• **Task objective**: Beginning with the line below that contains "else if negb (validate_double (py" and ending with the line that contains "if negb (validate_header (pcs_header", copy every line exactly. Copy nothing else.

[Data for processing]

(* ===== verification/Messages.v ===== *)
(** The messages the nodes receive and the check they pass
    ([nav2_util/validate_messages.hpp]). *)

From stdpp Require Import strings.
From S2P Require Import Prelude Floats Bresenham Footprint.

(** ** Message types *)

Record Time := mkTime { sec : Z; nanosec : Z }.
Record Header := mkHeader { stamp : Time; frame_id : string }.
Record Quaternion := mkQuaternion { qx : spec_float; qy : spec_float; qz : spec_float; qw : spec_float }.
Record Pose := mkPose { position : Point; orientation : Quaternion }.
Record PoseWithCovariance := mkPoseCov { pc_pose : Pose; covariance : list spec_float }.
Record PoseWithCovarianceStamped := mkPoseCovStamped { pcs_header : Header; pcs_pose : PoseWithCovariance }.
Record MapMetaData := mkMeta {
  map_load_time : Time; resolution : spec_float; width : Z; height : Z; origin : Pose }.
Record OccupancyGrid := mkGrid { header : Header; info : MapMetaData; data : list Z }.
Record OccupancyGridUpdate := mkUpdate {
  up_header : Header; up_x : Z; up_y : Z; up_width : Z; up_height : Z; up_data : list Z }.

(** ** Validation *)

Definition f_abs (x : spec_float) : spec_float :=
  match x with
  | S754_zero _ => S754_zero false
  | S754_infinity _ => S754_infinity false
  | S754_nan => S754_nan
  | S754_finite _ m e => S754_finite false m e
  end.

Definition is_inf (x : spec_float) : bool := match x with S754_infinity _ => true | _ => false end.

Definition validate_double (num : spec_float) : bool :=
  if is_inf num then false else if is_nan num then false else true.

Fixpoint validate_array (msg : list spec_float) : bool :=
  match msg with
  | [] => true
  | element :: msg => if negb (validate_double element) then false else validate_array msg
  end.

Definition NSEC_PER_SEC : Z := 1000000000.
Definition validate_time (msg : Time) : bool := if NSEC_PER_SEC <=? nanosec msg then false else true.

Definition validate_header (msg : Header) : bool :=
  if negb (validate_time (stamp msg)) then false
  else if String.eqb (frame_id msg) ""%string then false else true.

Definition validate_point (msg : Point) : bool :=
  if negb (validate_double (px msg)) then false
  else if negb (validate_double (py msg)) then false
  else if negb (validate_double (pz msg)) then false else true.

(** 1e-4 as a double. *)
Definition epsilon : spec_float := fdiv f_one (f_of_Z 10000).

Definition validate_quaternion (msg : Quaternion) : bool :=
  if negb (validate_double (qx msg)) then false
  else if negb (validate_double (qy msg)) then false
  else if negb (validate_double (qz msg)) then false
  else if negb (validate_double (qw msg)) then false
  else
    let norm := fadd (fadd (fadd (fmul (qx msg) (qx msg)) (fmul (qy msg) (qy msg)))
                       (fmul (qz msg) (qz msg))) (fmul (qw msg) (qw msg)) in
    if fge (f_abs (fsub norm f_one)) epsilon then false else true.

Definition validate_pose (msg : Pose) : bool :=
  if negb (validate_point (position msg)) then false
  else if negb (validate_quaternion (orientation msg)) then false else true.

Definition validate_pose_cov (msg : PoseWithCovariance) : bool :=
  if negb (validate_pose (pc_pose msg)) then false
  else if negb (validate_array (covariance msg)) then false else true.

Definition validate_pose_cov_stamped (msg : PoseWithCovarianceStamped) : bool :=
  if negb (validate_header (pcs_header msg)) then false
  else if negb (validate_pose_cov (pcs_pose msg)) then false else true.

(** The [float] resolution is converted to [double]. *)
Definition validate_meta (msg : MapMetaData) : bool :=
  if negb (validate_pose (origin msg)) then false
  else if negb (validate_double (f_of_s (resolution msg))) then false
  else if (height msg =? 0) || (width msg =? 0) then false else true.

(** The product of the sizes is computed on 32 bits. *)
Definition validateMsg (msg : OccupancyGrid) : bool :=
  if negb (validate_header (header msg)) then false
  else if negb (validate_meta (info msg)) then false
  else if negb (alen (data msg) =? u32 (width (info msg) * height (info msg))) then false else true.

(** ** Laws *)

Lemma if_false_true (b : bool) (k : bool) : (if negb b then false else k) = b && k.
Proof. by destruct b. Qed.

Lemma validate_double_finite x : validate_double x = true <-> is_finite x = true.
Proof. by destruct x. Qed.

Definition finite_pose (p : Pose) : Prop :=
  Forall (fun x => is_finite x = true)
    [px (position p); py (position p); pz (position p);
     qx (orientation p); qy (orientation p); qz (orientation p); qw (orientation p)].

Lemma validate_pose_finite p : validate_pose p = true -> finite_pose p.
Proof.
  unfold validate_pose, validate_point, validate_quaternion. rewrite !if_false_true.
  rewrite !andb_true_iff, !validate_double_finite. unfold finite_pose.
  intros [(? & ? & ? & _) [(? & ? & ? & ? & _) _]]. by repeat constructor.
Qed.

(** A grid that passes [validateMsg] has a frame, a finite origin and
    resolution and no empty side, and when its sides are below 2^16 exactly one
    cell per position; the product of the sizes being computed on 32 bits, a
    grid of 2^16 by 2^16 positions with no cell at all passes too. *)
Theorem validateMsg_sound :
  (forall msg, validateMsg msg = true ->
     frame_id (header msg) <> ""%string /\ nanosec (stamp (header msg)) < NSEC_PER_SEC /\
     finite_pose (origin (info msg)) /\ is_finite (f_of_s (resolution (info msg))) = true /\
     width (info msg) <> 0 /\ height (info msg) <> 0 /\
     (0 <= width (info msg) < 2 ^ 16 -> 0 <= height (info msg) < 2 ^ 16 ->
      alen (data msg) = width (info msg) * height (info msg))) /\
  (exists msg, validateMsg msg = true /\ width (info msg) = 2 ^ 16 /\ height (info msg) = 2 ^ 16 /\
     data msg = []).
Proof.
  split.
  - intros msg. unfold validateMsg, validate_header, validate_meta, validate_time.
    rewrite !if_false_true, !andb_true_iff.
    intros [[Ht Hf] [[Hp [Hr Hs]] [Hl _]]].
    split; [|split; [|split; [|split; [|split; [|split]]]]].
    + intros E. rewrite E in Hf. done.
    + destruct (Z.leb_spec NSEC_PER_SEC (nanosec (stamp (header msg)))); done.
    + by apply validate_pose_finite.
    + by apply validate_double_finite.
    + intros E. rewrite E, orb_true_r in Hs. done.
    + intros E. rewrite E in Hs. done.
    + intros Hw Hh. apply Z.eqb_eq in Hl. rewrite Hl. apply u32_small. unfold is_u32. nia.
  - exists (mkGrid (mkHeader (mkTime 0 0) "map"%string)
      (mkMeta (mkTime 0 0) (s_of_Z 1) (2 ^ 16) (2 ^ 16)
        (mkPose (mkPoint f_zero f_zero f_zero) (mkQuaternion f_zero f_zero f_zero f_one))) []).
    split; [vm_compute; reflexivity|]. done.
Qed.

[/Data for processing]

• **Solution to this task**:
  else if negb (validate_double (py msg)) then false
  else if negb (validate_double (pz msg)) then false else true.

(** 1e-4 as a double. *)
Definition epsilon : spec_float := fdiv f_one (f_of_Z 10000).

Definition validate_quaternion (msg : Quaternion) : bool :=
  if negb (validate_double (qx msg)) then false
  else if negb (validate_double (qy msg)) then false
  else if negb (validate_double (qz msg)) then false
  else if negb (validate_double (qw msg)) then false
  else
    let norm := fadd (fadd (fadd (fmul (qx msg) (qx msg)) (fmul (qy msg) (qy msg)))
                       (fmul (qz msg) (qz msg))) (fmul (qw msg) (qw msg)) in
    if fge (f_abs (fsub norm f_one)) epsilon then false else true.

Definition validate_pose (msg : Pose) : bool :=
  if negb (validate_point (position msg)) then false
  else if negb (validate_quaternion (orientation msg)) then false else true.

Definition validate_pose_cov (msg : PoseWithCovariance) : bool :=
  if negb (validate_pose (pc_pose msg)) then false
  else if negb (validate_array (covariance msg)) then false else true.

Definition validate_pose_cov_stamped (msg : PoseWithCovarianceStamped) : bool :=
  if negb (validate_header (pcs_header msg)) then false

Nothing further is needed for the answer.